When veterinarians are confronted with designing prevention or control strategies for diseases that can cause extensive biologic and economic losses, but that occur sporadically or rarely (such as BVDV-associated disease in cow-calf herds), a risk management perspective may be appropriate. Bovine viral diarrhea-associated disease prevention in the form of facility (i.e. fence) construction, annual or more frequent vaccination, and/or test-and-cull has an ongoing cost regardless of whether or not disease risk is realized. For diseases with sporadic or rare occurrence and subsequent biologic and economic cost, this ongoing expense of prevention may equal or exceed the long term cost of the BVDV-associated disease. Therefore, if using a straight-forward partial budget to evaluate the cost-effectiveness of the control strategy, the most appropriate answer may appear to be to avoid the health intervention cost and accept the disease cost. However, by taking a risk management approach, other factors such as the economic position of the farm to absorb an occasional severe disruption in cash flow are considered. If an individual farm could not survive the costs of an uncommon but realistic disease event due to BVDV (or has high risk aversion); that entity may elect to incur the annual expenses for disease prevention as a risk management decision rather than to optimize long-term resource allocation. In other words, some entities may elect to incur greater disease control expense than expected disease loss over the long-term to avoid or reduce the risk of a short-term financial loss that would result in business failure. Confronted with the same situation, a farm or entity with substantial financial reserves (or high risk acceptance) may elect to risk short-term financial losses in order to optimize long-term resource allocation.
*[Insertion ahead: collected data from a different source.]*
(* ===== verification/PipeFile.v ===== *)
(** PipeFile: backing up one file ([simple/pipeline.go] from [resolveFileStatus]
    on, and [hashFileWithCDC] of [simple/chunk_cdc.go]).

    The source tree is an environment that changes while it is read: [open_file]
    is what the n-th [os.Open] of the run finds at a path, a failure or a file
    whose two successive readings may differ.  The state is the store, the
    answers of [ctx.Err()] and [ctx.Done()], the number of opens and the random
    bytes.  The CDC splitter is the third-party [restic/chunker], the parameter
    [Chunker].  Buffers that are only reused memory are dropped, the largest
    read they allow is kept.  [processFile] never returns a [nil] entry without
    an error, so its result is an entry or an error. *)

From S2P Require Import Prelude GoStr Externs Compress Crypto Stream FS BlobStore Blob Manifest RestorePath SecureDir Restore.
From stdpp Require Import base list gmap strings.
From Stdlib.Strings Require Import Byte.
Local Open Scope Z_scope.

(** ** The environment and the third-party splitter *)

Inductive opened :=
| OpenErr (errno : Z)
| OpenFile (first : reader) (seek : bool) (again : reader).

Class SourceFS := open_file : bytes -> nat -> opened.

(** The text of [syscall.Errno.Error]. *)
Class Strerror := strerror : Z -> bytes.

(** [chunker.NewWithBoundaries(r, pol, min, max)] with 22 average bits: the
    chunks [Next] delivers, and whether it then fails instead of ending. *)
Class Chunker := cdc_chunks : Z -> reader -> list bytes * bool.

(** What the chunker documents: the chunks are the stream cut into pieces of at
    most the maximal size, and a read error is reported. *)
Class ChunkerSpec (C : Chunker) : Prop := {
  cdc_concat pol d : mjoin (cdc_chunks pol (Reader d false)).1 = d;
  cdc_sizes pol r : Forall (fun q => 0 < blen q <= cdcMaxSize) (cdc_chunks pol r).1;
  cdc_fails pol r : (cdc_chunks pol r).2 = rd_fails r
}.

(** A store that answers a batch of existence checks in one call. *)
Class BatchExistencer (S : Type) := exists_batch : option (list bytes -> eff S store_err (gset bytes)).

Definition inMemoryChunkThreshold : Z := 32 * 2 ^ 20.

Record scanEntry := MkScan { se_relPath : bytes; se_absPath : bytes; se_size : Z; se_mtime : bytes; se_mode : Z }.

Inductive ferr :=
| FExists (e : store_err) | FOpen (errno : Z) | FCancelled | FRead | FSeek | FMustStream
| FGcm (e : cerr) | FChunk | FTruncated | FReadChunk | FModified | FPut (e : store_err).

(** The pipeline's fields these methods use. *)
Record pipe := Pipe {
  pp_enc : Encryptor;
  pp_comp : option Zstd.ZstdCompressor;
  pp_env : bytes;            (* the environment variable GINKGO_CDC *)
  pp_disableCDC : bool;
  pp_pol : Z;
  pp_globalPol : Z
}.

Definition cdcEnabled (p : pipe) : bool :=
  if eqs (pp_env p) (go "0") then false
  else if eqs (pp_env p) (go "1") then true
  else negb (pp_disableCDC p).
(* ===== verification/Interleave.v ===== *)
(** Interleave: the upload workers of a backup on one store ([processFile] of
    [simple/pipeline.go], called by several goroutines at a time).

    Each store operation is a step of its own, and between two operations of a
    worker the others may do theirs; that each operation can be taken as one
    step is what [StoreConc] is about.  A worker in the middle of [processFile]
    is given by the answers its operations have had so far: [processFile] is
    run on a [replay] of these answers, and either returns or asks for its next
    operation.  The worker's own part of the state, the random bytes it draws
    and what it finds when it opens files, is given at its start. *)

From S2P Require Import Prelude GoStr Externs Compress Crypto Stream FS BlobStore Blob Manifest RestorePath SecureDir Restore PipeFile.
From stdpp Require Import base list gmap strings relations.
From Stdlib.Strings Require Import Byte.
Local Open Scope Z_scope.

(** ** Operations and their answers *)

(** The store operations of an upload. *)
Inductive request :=
| QPut (h d : bytes)
| QExists (h : bytes)
| QBatch (hs : list bytes).

#[export] Instance request_eq_dec : EqDecision request.
Proof. solve_decision. Defined.

Inductive answer :=
| APut (r : result store_err unit)
| AExists (r : result store_err bool)
| ABatch (r : result store_err (gset bytes)).

Definition as_put (a : answer) : option (result store_err unit) := match a with APut r => Some r | _ => None end.
Definition as_exists (a : answer) : option (result store_err bool) := match a with AExists r => Some r | _ => None end.
Definition as_batch (a : answer) : option (result store_err (gset bytes)) := match a with ABatch r => Some r | _ => None end.

(** An operation that has been answered; the store right after it. *)
Record event (S : Type) := Event { ev_req : request; ev_ans : answer; ev_after : S }.
#[global] Arguments Event {S}.
#[global] Arguments ev_req {S}.
#[global] Arguments ev_ans {S}.
#[global] Arguments ev_after {S}.

(** A replay goes on, or it is at an operation that has no answer yet, or it
    is stuck: the answer is one to another operation. *)
Inductive status := Going | Asked (q : request) | Stuck.

(** The store as it was after the last answer used, the answers left, and the
    store to go on with when there are none left, if there is one. *)
Record replay (S : Type) := Replay { rp_seen : S; rp_todo : list (event S); rp_status : status; rp_live : option S }.
#[global] Arguments Replay {S}.
#[global] Arguments rp_seen {S}.
#[global] Arguments rp_todo {S}.
#[global] Arguments rp_status {S}.
#[global] Arguments rp_live {S}.

Section Ops.
Context {S : Type} `{B : BlobStore S} `{BE : BatchExistencer S}.

(** The operation on the store itself. *)
Definition perform (q : request) (s : S) : answer * S :=
  match q with
  | QPut h d => let '(r, s') := bs_Put h d s in (APut r, s')
  | QExists h => let '(r, s') := bs_Exists h s in (AExists r, s')
  | QBatch hs => match exists_batch with
                 | Some f => let '(r, s') := f hs s in (ABatch r, s')
                 | None => (ABatch (Err StoreCtx), s)
                 end
  end.
(** An operation that has no answer. *)
Definition unanswered {A} (proj : answer -> option (result store_err A)) (q : request) : eff (replay S) store_err A :=
  fun rp => match rp_live rp with
            | None => (Err StoreCtx, Replay (rp_seen rp) (rp_todo rp) (match rp_todo rp with [] => Asked q | _ => Stuck end) None)
            | Some s =>
                let '(a, s') := perform q s in
                match proj a with
                | Some r => (r, Replay s' [] Going (Some s'))
                | None => (Err StoreCtx, Replay (rp_seen rp) (rp_todo rp) Stuck (Some s))
                end
            end.
Lemma walk_collect n : forall k s, well_formed n -> Forall normal k -> sc_ctx s = [] ->
  walk scanPath ex (at_path scanPath k) (default [] (last k)) n s =
  (if skips k n then Err SkipDir else Ok tt, foldl put_event s (collect k n)).
Proof.
  induction n as [|i|i|i cs IH] using node_induction; intros k s Hwf Hk Hc.
  - done.
  - cbn [walk skips collect]. rewrite walkFn_live by done. destruct k as [|x k]; [done |]. by destruct (file_kept (x :: k) i).
  - done.
  - apply well_formed_folder in Hwf as (_ & Hn & Hwf).
    assert (Hloop : forall s', sc_ctx s' = [] ->
      (fix loop (cs : list (bytes * node)) : eff scan wstop unit :=
         match cs with
         | [] => mret tt
         | (nm, c) :: cs' =>
             r ← attempt (walk scanPath ex (FpJoin [at_path scanPath k; nm]) nm c);
             match r with
             | Ok _ => loop cs'
             | Err SkipDir => if is_leaf c then throw SkipDir else loop cs'
             | Err e => throw e
             end
         end) cs s' = (Ok tt, foldl put_event s' (cs ≫= fun c => collect (k ++ [c.1]) c.2))).
    { clear Hc s. induction IH as [|[nm c] cs Hcn _ IHcs]; intros s' Hc; [done |].
      apply Forall_cons in Hn as [Hnm Hn], Hwf as [Hwc Hwf]. cbn [fst snd] in *. unfold mbind at 1, eff_bind at 1, attempt at 1.
      rewrite at_path_snoc by done. pose proof (Hcn (k ++ [nm]) s' Hwc ltac:(apply Forall_app; auto) Hc) as E.
      rewrite last_snoc in E. cbn [default from_option id] in E. rewrite E. clear E.
      assert (Hctx : sc_ctx (foldl put_event s' (collect (k ++ [nm]) c)) = []) by (by rewrite put_events_ctx).
      rewrite bind_cons, foldl_app. destruct (skips (k ++ [nm]) c) eqn:Es; [|by apply IHcs].
      assert (El : is_leaf c = false) by (by destruct c). rewrite El. by apply IHcs. }
    rewrite collect_folder. cbn [walk skips]. unfold mbind at 1, eff_bind at 1. rewrite walkFn_live by done.
    destruct k as [|x k]; [by rewrite Hloop |]. destruct (dir_kept (x :: k)); [|done].
    rewrite Hloop by done. by rewrite foldl_app.
Qed.
(* ===== verification/Registry.v ===== *)
(** Registry: the source registry ([SourceRegistry] to [LoadSourceRegistry] and
    [DeleteSourceRegistry] of [simple/manifest.go], [updateSourceRegistry] of
    [simple/pipeline.go]).

    A registry is marshalled, compressed and wrapped in the same GBR1 envelope
    as a manifest.  [encoding/json] is the parameter [RegJson]; [reg_text] are
    the registries all of whose strings are valid UTF-8. *)

From S2P Require Import Prelude GoStr Externs Compress Crypto FS Manifest CloudID ManifestIO.
From stdpp Require Import base list gmap strings.
From Stdlib.Strings Require Import Byte.
Local Open Scope Z_scope.

Record RegistryPin := MkPin { pin_RepoPath : bytes; pin_SnapshotTime : Z; pin_Note : bytes; pin_CreatedAt : Z }.

Record RegistryNote := MkNote {
  note_RepoPath : bytes; note_SnapshotTime : Z; note_Content : bytes; note_PushedFiles : bytes; note_Source : bytes;
  note_CreatedAt : Z; note_AuthorDeviceID : bytes; note_AuthorName : bytes
}.

Record RegistrySettings := MkSettings {
  set_Schedule : bytes; set_ScheduleConfig : bytes; set_Retention : bytes; set_RetentionCustom : bytes;
  set_Excludes : list bytes; set_EnableAI : bool; set_WatchMode : bytes
}.

Record RegistrySnapshot := MkSnapshot { snap_Timestamp : bytes; snap_FileCount : Z; snap_TotalSize : Z }.

Record SourceRegistry := MkRegistry {
  r_SchemaVersion : Z;
  r_CloudID : bytes; r_Name : bytes; r_Path : bytes; r_DeviceID : bytes; r_Hostname : bytes; r_OS : bytes;
  r_Pins : list RegistryPin; r_Notes : list RegistryNote; r_Snapshots : list RegistrySnapshot;
  r_Settings : option RegistrySettings;
  r_LastSnapshot : bytes; r_SnapshotCount : Z; r_CreatedAt : bytes
}.

Class RegJson := {
  reg_marshal : SourceRegistry -> bytes;
  reg_unmarshal : bytes -> option SourceRegistry
}.

Class RegJsonSpec (J : RegJson) := {
  reg_text : SourceRegistry -> Prop;
  reg_roundtrip r : reg_text r -> reg_unmarshal (reg_marshal r) = Some r;
  reg_nonempty r : reg_marshal r <> []
}.

Definition SourceRegistrySchemaVersion : Z := 1.

Definition set_schema (v : Z) (r : SourceRegistry) : SourceRegistry :=
  MkRegistry v (r_CloudID r) (r_Name r) (r_Path r) (r_DeviceID r) (r_Hostname r) (r_OS r) (r_Pins r) (r_Notes r)
    (r_Snapshots r) (r_Settings r) (r_LastSnapshot r) (r_SnapshotCount r) (r_CreatedAt r).

(** A version of zero is the current one. *)
Definition stamp (r : SourceRegistry) : SourceRegistry :=
  if r_SchemaVersion r =? 0 then set_schema SourceRegistrySchemaVersion r else r.

Inductive regerr :=
| GCloudID (e : ciderr) | GMkdir (e : oserr) | GWrite (e : oserr) | GRead (e : oserr) | GStat (e : oserr)
| GChecksum | GDecompress (e : zerr) | GUnmarshal | GVersion (v : Z) | GIdentity (stored : bytes).

Definition sourceRegistriesDir (metaDir : bytes) : bytes := FpJoin [metaDir; go "manifests"; go "_sources"].

Definition registry_path (metaDir cloudID : bytes) : bytes := FpJoin [sourceRegistriesDir metaDir; cloudID ++ jsonZst].

Section Ops.
Context `{ZS : Zstd, SH : Sha256} `{J : RegJson} `{U : Uuid}.

Definition EncodeSourceRegistry (reg : SourceRegistry) : bytes :=
  envelope (Zstd.Compress localManifestCompressor (reg_marshal (stamp reg))).

Definition DecodeSourceRegistry (data : bytes) : result regerr SourceRegistry :=
  data ← (if (registryEnvelopeHeaderSize <? blen data) && bool_decide (upto 4 data = RegistryEnvelopeMagic) then
            let want := upto 32 (from 4 data) in
            let payload := from registryEnvelopeHeaderSize data in
            if eqs want (sha256 payload) then Ok payload else Err GChecksum
          else Ok data);
  data ← (if Zstd.IsCompressed data then
            match Zstd.Decompress localManifestCompressor data with Ok d => Ok d | Err e => Err (GDecompress e) end
          else Ok data);
  match reg_unmarshal data with
  | None => Err GUnmarshal
  | Some reg =>
      if r_SchemaVersion reg =? 0 then Ok (set_schema SourceRegistrySchemaVersion reg)
      else if SourceRegistrySchemaVersion <? r_SchemaVersion reg then Err (GVersion (r_SchemaVersion reg))
      else Ok reg
  end.
(** ** One manifest *)

(** The callback: stop at the manifest with this time stamp and device. *)
Definition matching (timestamp deviceID : bytes) (st : option bytes) (m : Manifest) (name : bytes) : option bytes * bool :=
  if eqs (m_Timestamp m) timestamp && eqs (m_DeviceID m) deviceID then (Some name, true) else (st, false).

Definition deleteOrTrashManifest (metaDir cloudID timestamp deviceID : bytes) (trash : bool) : eff world terr unit :=
  let srcDir := ManifestDir metaDir cloudID in
  entries ← wrap_err TReadDir (readManifestFiles srcDir);
  '(matched, _) ← wrap_err (fun _ => TNotFound) (forEachManifest hook srcDir entries (matching timestamp deviceID) None);
  match matched with
  | Some name =>
      let srcPath := FpJoin [srcDir; name] in
      if trash then
        let dstDir := ManifestTrashDir metaDir cloudID in
        _ ← wrap_err TMkdir (MkdirAll dstDir);
        moveOrDeleteOneManifest srcPath dstDir true
      else moveOrDeleteOneManifest srcPath [] false
  | None => throw TNotFound
  end.

Definition DeleteManifest (metaDir cloudID timestamp deviceID : bytes) := deleteOrTrashManifest metaDir cloudID timestamp deviceID false.
Definition TrashManifest (metaDir cloudID timestamp deviceID : bytes) := deleteOrTrashManifest metaDir cloudID timestamp deviceID true.

(** ** All manifests of a source *)

Definition remove_if_empty {E} (dir : bytes) : eff world E bool :=
  r ← attempt (ReadDir dir);
  match r with
  | Ok (_ :: _) => mret false
  | _ => _ ← attempt (Remove dir); mret true
  end.

Fixpoint move_all (srcDir dstDir : bytes) (trash : bool) (names : list bytes) (count : Z) : eff world terr Z :=
  match names with
  | [] => mret count
  | n :: rest =>
      r ← attempt (moveOrDeleteOneManifest (FpJoin [srcDir; n]) dstDir trash);
      move_all srcDir dstDir trash rest (if is_ok r then count + 1 else count)
  end.

Definition deleteOrTrashAllManifests (metaDir cloudID : bytes) (trash : bool) : eff world terr Z :=
  let srcDir := ManifestDir metaDir cloudID in
  r ← attempt (readManifestFiles srcDir);
  match r with
  | Err ENOENT => mret 0
  | Err e => throw (TReadDir e)
  | Ok entries =>
      let dstDir := if trash then ManifestTrashDir metaDir cloudID else [] in
      _ ← (if trash then wrap_err TMkdir (MkdirAll dstDir) else mret tt);
      count ← move_all srcDir dstDir trash entries 0;
      _ ← remove_if_empty srcDir;
      mret count
  end.
(* ===== verification/RegList.v ===== *)
(** RegList: listing the source registries ([ListSourceRegistries] and the
    errors it reports, of [simple/manifest.go]).

    [filepath.Walk] is written out for a tree of files and directories, with the
    bound of [Trash] on the depth; the walk function never skips a directory.
    The Go function returns the registries together with an error that lists
    those that failed to load; here it returns both lists, and no failure stands
    for the nil error. *)

From S2P Require Import Prelude GoStr Externs Compress Crypto Stream FS Manifest CloudID ManifestIO Ignore PipeFile Scan Collect Registry Trash.
From stdpp Require Import base list gmap strings.
From Stdlib.Strings Require Import Byte.
Local Open Scope Z_scope.

Record SourceRegistryLoadFailure := LoadFailure { lf_CloudID : bytes; lf_Path : bytes; lf_Err : regerr }.

Inductive listerr := WalkFailed (e : oserr).

(** The texts of the errors; [text] is [%v] of the error itself. *)
Definition failure_String (text : regerr -> bytes) (f : SourceRegistryLoadFailure) : bytes :=
  if eqs (lf_Path f) [] then lf_CloudID f ++ go ": " ++ text (lf_Err f)
  else lf_CloudID f ++ go " (" ++ lf_Path f ++ go "): " ++ text (lf_Err f).

Definition load_error (text : regerr -> bytes) (fs : list SourceRegistryLoadFailure) : bytes :=
  match fs with
  | [f] => go "1 source registry failed to load: " ++ failure_String text f
  | _ => FormatInt (Z.of_nat (length fs)) ++ go " source registries failed to load: " ++ GoStr.Join (go "; ") (failure_String text <$> fs)
  end.

Section Ops.
Context `{ZS : Zstd, SH : Sha256} `{J : RegJson}.

Definition listing : Type := list SourceRegistry * list SourceRegistryLoadFailure.
Definition append (a b : listing) : listing := (a.1 ++ b.1, a.2 ++ b.2).

(** The walk function on a file. *)
Definition visit (metaDir dir path : bytes) : eff world listerr listing :=
  if negb (HasSuffix path jsonZst) then mret ([], [])
  else
    match Rel dir path with
    | None => mret ([], [])
    | Some rel =>
        let cloudID := TrimSuffix rel jsonZst in
        r ← attempt (LoadSourceRegistry metaDir cloudID);
        match r with
        | Ok reg => mret ([reg], [])
        | Err e => mret ([], [LoadFailure cloudID path e])
        end
    end.

(** The walk function on an error. *)
Definition walk_error (e : oserr) : eff world listerr listing :=
  match e with ENOENT => mret ([], []) | _ => throw (WalkFailed e) end.

Fixpoint each {A} (f : A -> eff world listerr listing) (l : list A) : eff world listerr listing :=
  match l with
  | [] => mret ([], [])
  | a :: rest => x ← f a; y ← each f rest; mret (append x y)
  end.

Fixpoint walk_regs (fuel : nat) (metaDir dir path : bytes) : eff world listerr listing :=
  match fuel with
  | O => mret ([], [])
  | S fuel' =>
      i ← attempt (Lstat path);
      match i with
      | Err e => walk_error e
      | Ok (Some _) => visit metaDir dir path
      | Ok None =>
          names ← attempt (ReadDir path);
          match names with
          | Err e => walk_error e
          | Ok entries => each (fun e => walk_regs fuel' metaDir dir (FpJoin [path; e.1])) entries
          end
      end
  end.

Definition ListSourceRegistries (metaDir : bytes) : eff world listerr listing :=
  let dir := sourceRegistriesDir metaDir in
  fuel ← gets (fun w => depth_bound (w_files w));
  walk_regs fuel metaDir dir dir.
End Ops.
(* ===== verification/Keys.v ===== *)
(** Keys: the repository's key file ([simple/keys.go]).

    The master key is random; [repo.key] holds it either wrapped under a
    password (GEK1: a magic, the salt, and nonce and ciphertext of AES-GCM under
    the Argon2id key) or, in old repositories, in base64 inside JSON.
    [encoding/json] is the parameter [KeyJson]; [base64.StdEncoding] is modelled
    ([std_encode], [std_decode]).  Random bytes come from the supply [ent]. *)

From S2P Require Import Prelude GoStr Externs Crypto FS CloudID Config.
From stdpp Require Import base list gmap strings.
From Stdlib.Strings Require Import Byte.
Local Open Scope Z_scope.

(** ** base64.StdEncoding *)

Definition std_char (n : Z) : byte := if n =? 62 then x2b else if n =? 63 then x2f else b64_char n.

Definition std_val (c : byte) : option Z :=
  if bool_decide (c = x2b) then Some 62 else if bool_decide (c = x2f) then Some 63
  else match b64_val c with Some n => if n <? 62 then Some n else None | None => None end.

Definition b64_pad (n : nat) : bytes := match (n mod 3)%nat with 1%nat => go "==" | 2%nat => go "=" | _ => [] end.

Definition std_encode (l : bytes) : bytes := (std_char <$> b64_vals l) ++ b64_pad (length l).

(** Line breaks are skipped; the rest is groups of four characters, the last of
    which may end in one or two padding characters. *)
Definition std_decode (s : bytes) : option bytes :=
  let s := filter (fun c => c <> x0a /\ c <> x0d) s in
  if negb (length s mod 4 =? 0)%nat then None
  else vals ← mapM std_val (TrimSuffix s (if HasSuffix s (go "==") then go "==" else go "=")); b64_join vals.

(** ** Key files *)

Definition SaltSize : Z := 32.

Record KeyFileData := MkKeyFile { kf_Version : Z; kf_Algorithm : bytes; kf_Key : bytes; kf_Salt : bytes }.

Class KeyJson := {
  kf_marshal : KeyFileData -> bytes;
  kf_unmarshal : bytes -> option KeyFileData
}.

(** A marshalled structure is a JSON object; text of valid UTF-8 is read back
    as it was written. *)
Class KeyJsonSpec (J : KeyJson) := {
  kf_text : KeyFileData -> Prop;
  kf_roundtrip k : kf_text k -> kf_unmarshal (kf_marshal k) = Some k;
  kf_object k : exists r, kf_marshal k = x7b :: r
}.

Inductive kerr :=
| SaltFailed | KeyFailed | NonceFailed | CipherFailed
| KeyWrite (e : oserr) | KeyRead (e : oserr) | KeyConfig (e : cfgerr)
| UnsupportedFormat | GEK1TooShort | EncryptedTooShort | WrongPassword
| PasswordRequired | KeyParse | EmptyKey | KeyDecode
| EmptyPassword | AlreadyGEK1 | NoLegacyKey
| VerifyFailed (e : kerr) | VerifyMismatch.

Inductive KeyProtection := KeyProtectionGEK1 | KeyProtectionLegacyPlaintext | KeyProtectionNone.

Definition gek1_magic : bytes := [x47; x45; x4b; x01].

Definition KeyFilePath (repoRoot : bytes) : bytes := FpJoin [MetaDir repoRoot; go "repo.key"].

(** [len(data) >= 4 && data[0] == 'G' && ... && data[3] == 1]. *)
Definition is_gek1 (data : bytes) : bool := (4 <=? blen data) && bool_decide (upto 4 data = gek1_magic).

Section Wrap.
Context `{A2 : Argon2} `{AE : AEAD}.

Definition DeriveKeyFromPassword (password salt : bytes) : bytes := argon2id password salt.

Definition GenerateSalt (ent : bytes) : result kerr (bytes * bytes) :=
  match rand_read SaltSize ent with Some p => Ok p | None => Err SaltFailed end.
One way to evaluate potential health interventions based on a risk assessment perspective is to compare the probability of experiencing a financial loss equal to or exceeding some predetermined reduction in net return between different disease prevention strategies. Then based on the annual costs of each strategy, the decision maker can make an informed selection based on their level of risk avoidance.

Smith and Sanderson (2007) designed a stochastic modified Reed-Frost disease model of introduction, spread, and impact of BVDV in a cow calf herd. The model was designed to determine the efficacy and economic value of vaccination, testing and removal of PI calves prior to the onset of the breeding season, and testing of herd additions as interventions for the prevention and control of BVD in cow-calf herds. The model demonstrates how pathogen, environmental, and animal factors can each influence the extent of infection and disease resulting from the introduction of an infected individual into the herd. The model design accounts for factors affecting the risk of disease including immunity from vaccination or natural exposure, the presence of PI cattle, the R0 value of BVDV, vaccine efficacy, and vertical transmission risk to predict the impact of introducing a persistently infected individual into the herd.

Summary

Bovine viral diarrhea can cause significant economic loss to beef cow herds by negatively affecting reproduction and calf health. Persistently infected animals are the primary reservoir for BVD virus and preventing the creation of PI calves is the focus of BVD control programs.